Please note in particular, the Loss statistics which can be confusing. The "Loss" value in the repository statistics (24 in this case) reflects unrecoverable loss for the "mytopic" topic. This unrecoverable loss is also reported in the store logs (in addition to any unrecoverable loss bursts (ULB) statistics). The "loss" value of the LBM Stats menu incorporates both recoverable and unrecoverable loss for the transport.  In addition, the "unrec" value of the LBM Stats reflects unrecoverable loss for the transport.

  • Source string [LBTRM:10.29.3.42:14390:72f2421e:226.16.6.0:14400]
    • [TRANSPORT: Source IP and Port: Session ID: Destination IP address and port]
  • received 72907/26455049
    • Number of LBT-RM datagrams received: Depending on batching settings, a single LBT-RM datagram may contain one or more messages, or it could be a single fragment of a larger message. With LBT-RM, larger messages are split into datagrams based on the configuration option transport_lbtrm_datagram_max_size (default 8KB).
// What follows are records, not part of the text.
Lemma deliver_shift {A} (x : A) xs ixs : deliver (x :: xs) (S <$> ixs) = deliver xs ixs.
Proof.
  unfold deliver. induction ixs as [|i ixs IH]; csimpl; [done|]. by rewrite IH.
Qed.

Lemma deliver_all {A} (xs : list A) : deliver xs (seq 0 (length xs)) = xs.
Proof.
  induction xs as [|x xs IH]; [done|]. cbn [length seq]. rewrite <- fmap_S_seq.
  transitivity (x :: deliver (x :: xs) (S <$> seq 0 (length xs))); [done|].
  by rewrite deliver_shift, IH.
Qed.

Lemma seq_seqZ n0 m : (fun i => n0 + Z.of_nat i) <$> seq 0 m = seqZ n0 (Z.of_nat m).
Proof. unfold seqZ. rewrite Nat2Z.id. apply list_fmap_ext. intros. lia. Qed.

(** ** Properties *)

(** C37: the nonces that a session hands out, over any sequence of batches of
    any sizes, are the numbers from zero up, in order and without a gap, until
    all that were asked for are out or the counter is at its end, which is
    never handed out: no nonce is used twice and the counter does not wrap. *)
Theorem nonces_never_repeat sizes :
  nonces_issued 0 sizes = seqZ 0 (Z.min (Z.of_nat (sum_list sizes)) U64_MAX) /\
  StronglySorted Z.lt (nonces_issued 0 sizes) /\ NoDup (nonces_issued 0 sizes) /\
  Forall (fun n => 0 <= n < U64_MAX) (nonces_issued 0 sizes).
Proof.
  assert (0 <= 0 <= U64_MAX) as H0 by (unfold U64_MAX; lia).
  rewrite (nonces_issued_eq 0 sizes H0), Z.add_0_l, Z.sub_0_r. split; [done|].
  split; [apply seqZ_sorted|]. split; [apply NoDup_seqZ|]. apply Forall_forall. intros x Hx%elem_of_seqZ. lia.
Qed.

(** C13: frames that the transmit half seals, delivered to the receive half in
    any order, with any losses and duplicates, come out as the padded packets,
    each at most once: exactly at the positions that the replay specification
    accepts.  Neither side panics. *)
Theorem transport_exactly_once `{!CryptoOps, !CryptoLaws} dbg s key now ps ixs :
  ts_key s = key -> u32_ok (ts_id s) ->
  0 <= ts_nonce s -> ts_nonce s + Z.of_nat (length ps) <= U64_MAX ->
  Forall packet_fits ps -> Forall (fun i => (i < length ps)%nat) ixs ->
  exists s' fs r', encrypt s ps = Ret (s', fs) /\
    decrypt dbg (ReceiveSession_new key (ts_id s) now) (deliver fs ixs)
      = Ret (r', select (Replay.accept_spec 0 ∅ ((fun i => ts_nonce s + Z.of_nat i) <$> ixs))
                   (deliver (padded <$> ps) ixs)).
Proof.
  intros Hk Hid Hz Hmax Hps Hixs.
  destruct (encrypt_frames s ps Hz Hmax Hps) as (s' & fs & E & _ & _ & Hfs).
  destruct (decrypt_schedule dbg s ps fs _ Hz Hmax Hfs ixs
    (ReceiveSession_new key (ts_id s) now) ∅) as (r' & Er); [|apply replay_default_rel|done|].
  { split; [done|]. by split. }
  exists s', fs, r'. by rewrite E, Er.
Qed.
Arguments FutureEvent : clear implicits.
Arguments Scheduler : clear implicits.

(** ** Invariant *)

Section Invariant.
Context {E : Type}.
Implicit Types (s : Scheduler E) (evs : list (FutureEvent E)) (e : FutureEvent E).

Definition start e : Z := tr_start (ev_when e).

Definition starts_desc e e' : Prop := start e' <= start e.

(** Descending starts, distinct identities below the counter, proper ranges. *)
Record sched_wf s : Prop := mkSchedWf {
  wf_sorted : StronglySorted starts_desc (events s);
  wf_ids : NoDup (ev_id <$> events s);
  wf_fresh : Forall (fun e => (ev_id e < next_id s)%nat) (events s);
  wf_ranges : Forall (fun e => start e <= tr_end (ev_when e)) (events s);
}.

Lemma partition_point_le evs t : (partition_point evs t <= length evs)%nat.
Proof. induction evs as [|e evs IH]; simpl; [lia|]. case_decide; lia. Qed.

Lemma partition_take evs t : Forall (fun e => t < start e) (take (partition_point evs t) evs).
Proof.
  induction evs as [|e evs IH]; simpl; [constructor|]. case_decide; simpl; constructor; done.
Qed.

Lemma partition_drop evs t :
  StronglySorted starts_desc evs ->
  Forall (fun e => start e <= t) (drop (partition_point evs t) evs).
Proof.
  induction 1 as [|e evs Hs IH Hf]; simpl; [constructor|]. case_decide as Hlt; simpl; [done|].
  constructor; [unfold start; lia|]. eapply Forall_impl; [exact Hf|].
  unfold starts_desc, start in *. intros x Hx. lia.
Qed.
Definition idmap_remove_peer (m : IdMap) (key : list Z) : outcome IdMap :=
  _ ← unwrap (node_keys m !! key);
  Ret (mkIdMap (sessions m) (delete key (node_keys m))).

(** ** Handshake load *)

Definition under_load (l : HandshakeLoad) (now : Z) : bool :=
  match under_load_until l with Some until => bool_decide (now < until) | None => false end.

(** [count += 1] on a [u32]: an overflow panics in a debug build and wraps in a
    release build. *)
Definition u32_succ (debug : bool) (n : Z) : outcome Z :=
  if decide (n + 1 < 2 ^ 32) then Ret (n + 1) else if debug then Panic else Ret 0.

Definition record_initiation (debug : bool) (l : HandshakeLoad) (now : Z)
    : outcome (HandshakeLoad * bool) :=
  let restart := mkHandshakeLoad (Some (now, 1)) (under_load_until l) in
  l ← match window l with
      | Some (start, count) =>
          if decide (duration_since now start < UNDER_LOAD_WINDOW) then
            count ← u32_succ debug count;
            if decide (UNDER_LOAD_INITIATIONS <= count) then
              until ← instant_add now UNDER_LOAD_WINDOW;
              Ret (mkHandshakeLoad (Some (start, count)) (Some until))
            else Ret (mkHandshakeLoad (Some (start, count)) (under_load_until l))
          else Ret restart
      | None => Ret restart
      end;
  Ret (l, under_load l now).

(** [peer.0.to_le_bytes()] *)
Definition cookie_binding (peer : Z) : list Z := le_bytes 4 peer.

(** ** The monad of peer methods *)

Record Ctx := mkCtx { self : Peer; est : EndpointState; out : Result_; tick : nat }.

Definition PM (A : Type) : Type := Ctx -> outcome (A * Ctx).

#[export] Instance PM_ret : MRet PM := fun _ a c => Ret (a, c).
#[export] Instance PM_bind : MBind PM := fun _ _ f m c =>
  match m c with Ret (a, c) => f a c | Panic => Panic end.

Definition lift {A} (m : outcome A) : PM A :=
  fun c => match m with Ret a => Ret (a, c) | Panic => Panic end.
Definition get_self : PM Peer := fun c => Ret (self c, c).
Definition put_self (p : Peer) : PM unit := fun c => Ret (tt, mkCtx p (est c) (out c) (tick c)).
Definition get_est : PM EndpointState := fun c => Ret (est c, c).
Definition put_est (s : EndpointState) : PM unit :=
  fun c => Ret (tt, mkCtx (self c) s (out c) (tick c)).
Definition modify_out (f : Result_ -> Result_) : PM unit :=
  fun c => Ret (tt, mkCtx (self c) (est c) (f (out c)) (tick c)).
Definition next_tick : PM nat := fun c => Ret (tick c, mkCtx (self c) (est c) (out c) (S (tick c))).

Section Methods.
Context `{!CryptoOps} (env : Env).

Definition instant_now : PM Z := t ← next_tick; mret (clock env t).
Definition system_now : PM Z := t ← next_tick; mret (wall env t).
Definition random_u64 : PM Z := t ← next_tick; mret (rand_u64 env t).
Definition random_bytes (n : nat) : PM (list Z) := t ← next_tick; mret (rand_bytes env t n).

(** [out.queue_to_peer(self.id).append(..)] *)
Definition queue_to_peer (packets : list (list Z)) : PM unit :=
  p ← get_self;
  modify_out (fun r => mkResult (to_local r) (queue_packets (to_peers r) (p_id p) packets)
    (sessions_established r)).

Definition queue_to_local (packets : list (list Z)) : PM unit :=
  p ← get_self;
  modify_out (fun r => mkResult (queue_packets (to_local r) (p_id p) packets) (to_peers r)
    (sessions_established r)).

Definition note_session_established : PM unit :=
  p ← get_self;
  modify_out (fun r => mkResult (to_local r) (to_peers r) (sessions_established r ++ [p_id p])).

Definition scheduler_add (tr : TimeRange) (ev : Event) : PM Handle :=
  s ← get_est;
  '(sched, h) ← lift (Scheduler.add (scheduler s) tr ev);
  _ ← put_est (set_scheduler s sched);
  mret h.

Definition handle_cancel (h : Handle) : PM unit :=
  s ← get_est;
  sched ← lift (Scheduler.cancel (scheduler s) h);
  put_est (set_scheduler s sched).

Definition cancel_opt (h : option Handle) : PM unit :=
  match h with Some h => handle_cancel h | None => mret tt end.

Definition ids_remove_session (id : Z) : PM unit :=
  s ← get_est;
  m ← lift (remove_session (ids s) id);
  put_est (set_ids s m).

(** [allocate_session]: the loop exits on a vacant id. *)
Definition allocate_session : PM Z :=
  p ← get_self;
  s ← get_est;
  t ← next_tick;
  let id := rand_session env t (sessions (ids s)) in
  _ ← lift (rassert (bool_decide (sessions (ids s) !! id = None)));
  _ ← put_est (set_ids s (mkIdMap (<[id := p_id p]> (sessions (ids s))) (node_keys (ids s))));
  mret id.

(** ** Session state *)

Definition take_session : PM SessionState :=
  p ← get_self;
  _ ← put_self (set_session p (SNone []));
  mret (p_session p).

Definition activate (next : SessionPair) (is_initiator : bool) : PM (list (list Z)) :=
  old ← take_session;
  p ← get_self;
  match old with
  | SNone queue =>
      '(snd, ret) ← lift (encrypt (send next) queue);
      _ ← put_self (set_session p (SActive (recv next) None snd is_initiator false));
      mret ret
  | SActive r r_prev _ _ _ =>
      _ ← (match r_prev with Some r_prev => ids_remove_session (rs_id r_prev) | None => mret tt end);
      _ ← put_self (set_session p (SActive (recv next) (Some r) (send next) is_initiator false));
      mret []
  end.

Definition keep_key_fresh_receiving (now : Z) : PM bool :=
  p ← get_self;
  match p_session p with
  | SActive r r_prev snd true false =>
      if needs_receive_rekey snd now
      then _ ← put_self (set_session p (SActive r r_prev snd true true)); mret true
      else mret false
  | _ => mret false
  end.

Definition deactivate : PM unit :=
  old ← take_session;
  match old with
  | SActive r r_prev _ _ _ =>
      _ ← ids_remove_session (rs_id r);
      match r_prev with Some r_prev => ids_remove_session (rs_id r_prev) | None => mret tt end
  | SNone _ => mret tt
  end.

(** [encrypt_keepalive] and [encrypt_priority]: one packet on the current
    keypair. *)
Definition encrypt_one (packet : list Z) : PM (option (list Z)) :=
  p ← get_self;
  match p_session p with
  | SActive r r_prev snd i l =>
      now ← instant_now;
      if ts_expired snd now then mret None
      else
        '(snd, packets) ← lift (encrypt snd [packet]);
        _ ← put_self (set_session p (SActive r r_prev snd i l));
        mret (list.last packets)
  | SNone _ => mret None
  end.

Definition encrypt_keepalive : PM (option (list Z)) := encrypt_one [].

Definition encrypt_priority (msg : list Z) : PM (option (list Z)) := encrypt_one msg.

Definition encrypt_or_queue (packets : list (list Z)) : PM (option (list (list Z))) :=
  p ← get_self;
  match p_session p with
  | SNone queue =>
      _ ← put_self (set_session p (SNone (append queue packets)));
      mret None
  | SActive r r_prev snd i l =>
      now ← instant_now;
      if ts_expired snd now then
        _ ← deactivate;
        p ← get_self;
        _ ← put_self (set_session p (SNone (new_with packets)));
        mret None
      else
        '(snd, packets) ← lift (encrypt snd packets);
        _ ← put_self (set_session p (SActive r r_prev snd i l));
        mret (Some packets)
  end.

(** [get_recv]: which of the two receive sessions has the id and is alive. *)
Definition get_recv (id : Z) : PM (option bool) :=
  p ← get_self;
  match p_session p with
  | SNone _ => mret None
  | SActive r r_prev _ _ _ =>
      cur ← (if decide (rs_id r = id) then now ← instant_now; mret (negb (rs_expired r now))
             else mret false);
      if (cur : bool) then mret (Some true)
      else
        match r_prev with
        | Some r_prev =>
            if decide (rs_id r_prev = id) then
              now ← instant_now;
              mret (if rs_expired r_prev now then None else Some false)
            else mret None
        | None => mret None
        end
  end.

(** [session.decrypt(packets)] on the session that [get_recv] found. *)
Definition session_decrypt (current : bool) (packets : list (list Z)) : PM (list (list Z)) :=
  p ← get_self;
  match p_session p, current with
  | SActive r r_prev snd i l, true =>
      '(r, packets) ← lift (decrypt (debug_assertions env) r packets);
      _ ← put_self (set_session p (SActive r r_prev snd i l));
      mret packets
  | SActive r (Some r_prev) snd i l, false =>
      '(r_prev, packets) ← lift (decrypt (debug_assertions env) r_prev packets);
      _ ← put_self (set_session p (SActive r (Some r_prev) snd i l));
      mret packets
  | _, _ => mret []
  end.

Definition needs_rotation : PM bool :=
  p ← get_self;
  match p_session p with
  | SNone _ => mret true
  | SActive _ _ snd _ _ => now ← instant_now; mret (stale snd now)
  end.

(** ** Timers *)

Definition rekey_retransmit_delay : PM Z :=
  r ← random_u64;
  mret (REKEY_TIMEOUT + millis (r mod REKEY_TIMEOUT_JITTER_MAX_MS)).

Definition new_handshake_delay : PM Z :=
  r ← random_u64;
  mret (KEEPALIVE_TIMEOUT + REKEY_TIMEOUT + millis (r mod REKEY_TIMEOUT_JITTER_MAX_MS)).

Definition arm_new_handshake : PM unit :=
  p ← get_self;
  match p_new_handshake p with
  | Some _ => mret tt
  | None =>
      now ← instant_now;
      d ← new_handshake_delay;
      target ← lift (instant_add now d);
      until ← lift (instant_add target HANDSHAKE_RETRANSMIT_COALESCE);
      tr ← lift (TimeRange_new target until);
      h ← scheduler_add tr (NewHandshakeTimeout (p_id p));
      put_self (set_new_handshake p (Some h))
  end.

Definition cancel_new_handshake : PM unit :=
  p ← get_self;
  _ ← put_self (set_new_handshake p None);
  cancel_opt (p_new_handshake p).

Definition schedule_keepalive : PM unit :=
  p ← get_self;
  match p_keepalive p with
  | Some _ => put_self (set_send_another p true)
  | None =>
      now ← instant_now;
      target ← lift (instant_add now KEEPALIVE_TIMEOUT);
      tr ← lift (TimeRange_new_around target (Session.secs 1));
      h ← scheduler_add tr (MaybeSendKeepalive (p_id p));
      put_self (set_keepalive p (Some h))
  end.

Definition arm_persistent_keepalive : PM unit :=
  p ← get_self;
  match effective_persistent_keepalive (p_config p) with
  | None => mret tt
  | Some interval =>
      now ← instant_now;
      deadline ← lift (instant_add now interval);
      let lead := Z.min (Session.secs 1) (interval / 4) in
      tr ← lift (TimeRange_new (Z.max (default now (checked_instant (deadline - lead))) now) deadline);
      h ← scheduler_add tr (PersistentKeepalive (p_id p));
      _ ← put_self (set_persistent p (Some h));
      cancel_opt (p_persistent_keepalive p)
  end.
Note that the 72907 value corresponds to the 0x11c8d in the Sync and Window fields of the webmon.
    • Bytes received: Number of LBT-RM datagram bytes received, i.e., the total of lengths of all LBT-RM packets including UM header information. Note this corresponds to the "Memory" field index in the webmon Repository heading.
  • dups 876
    • Number of duplicate LBT-RM datagrams received. Such duplicates require extra effort for filtering, and this should be investigated.
  • loss 870
    • This is the amount of loss that was detected. There is no distinction in this statistics between unrecovered and recovered loss.
  • naks 7511/3521
    • The total number of NAKs that were sent and the number of NAK packets into which they were batched.
      Please notice that this is much larger than the number of packets that are lost. It is possible during periods of heavy loss that multiple NAKs are issued per lost datagram (controlled by configuration options transport_lbtrm_nak_generation_interval and transport_lbtrm_nak_backoff_interval) until either the retransmission is received or the datagram is declared as unrecovered loss. 
  • ncfs 867-0-0-0
              NCFs Ignored (ncfs_ignored) - NCFs Shed (ncfs_shed) - NCFs Retransmit Delay (ncfs_rx_delay) - NCFs Unknown (ncfs_known)
    • NCFs Ignored: Number of NCFs received from a source transport with reason code "ignored". If a source transport receives a NAK for a datagram that it has recently retransmitted, it sends an "NCF ignored" and does not retransmit. How "recently" is determined by the configuration option source transport_lbtrm_ignore_interval (default 500ms). If this count is high, a receiver transport may be having trouble receiving retransmissions, or the ignore interval may be set too long.
    • NCFs Shed (ncfs_shed): Number of NCFs received with reason code "shed". When a source transport's retransmit queue and rate limiter are both at maximum, it responds to a NAK by sending an "NCF shed", and does not retransmit. The receiver transport should wait, then send another NAK. If this count is high, one or more crybaby receiver transports may be clogging the source transport's retransmit queue.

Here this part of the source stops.